(** * EllipMap: report parser and spatial interpolator

    A shallow embedding of [EllipMap.__init__] and [EllipMap.interp_grid]
    (module pdfellip, file extract_pdfdata-checkpoint.py), and of the
    patterns of the script extract_pdfdata.py.

    - [Regex]   : the fragment of Python's backtracking [re] engine that the
                  five patterns of [__init__] use; [re.search], [re.findall].
    - [PyFloat] : Python's [float(str)] into IEEE-754 binary64, carried by
                  [spec_float] with [prec = 53] and [emax = 1024].
    - [Numpy]   : the numpy calls of [__init__]: unicode arrays, [astype],
                  [isnan], [flatnonzero], [interp], boolean-mask assignment,
                  [radians].
    - [Parser]  : [EllipMap.__init__] from the extracted page texts on.
    - [Script]  : the patterns of the script.
    - [Interp]  : [EllipMap.interp_grid], binary64 read as real numbers with
                  the sign of their zeros.
    - [Spec], [InterpSpec], [Layout] : the vocabulary of the statements.
    - [...Facts] : lemmas; [ParserClaims], [InterpClaims] : the statements on
                  the parser and on the interpolator; [ParserProperties],
                  [InterpProperties] : further properties of the two. *)

From Stdlib Require Import String Ascii List Bool Arith ZArith Lia Sorted.
From Stdlib Require Import DecimalString.
From Stdlib Require Import Floats.SpecFloat.
From Stdlib Require Import Reals Lra.
Import ListNotations.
......
Find the line containing "- [...Facts] : lemmas;" in the data above. Please transcribe it and every line after it, exactly.

    - [...Facts] : lemmas; [ParserClaims], [InterpClaims] : the statements on
                  the parser and on the interpolator; [ParserProperties],
                  [InterpProperties] : further properties of the two. *)

From Stdlib Require Import String Ascii List Bool Arith ZArith Lia Sorted.
From Stdlib Require Import DecimalString.
From Stdlib Require Import Floats.SpecFloat.
From Stdlib Require Import Reals Lra.
Import ListNotations.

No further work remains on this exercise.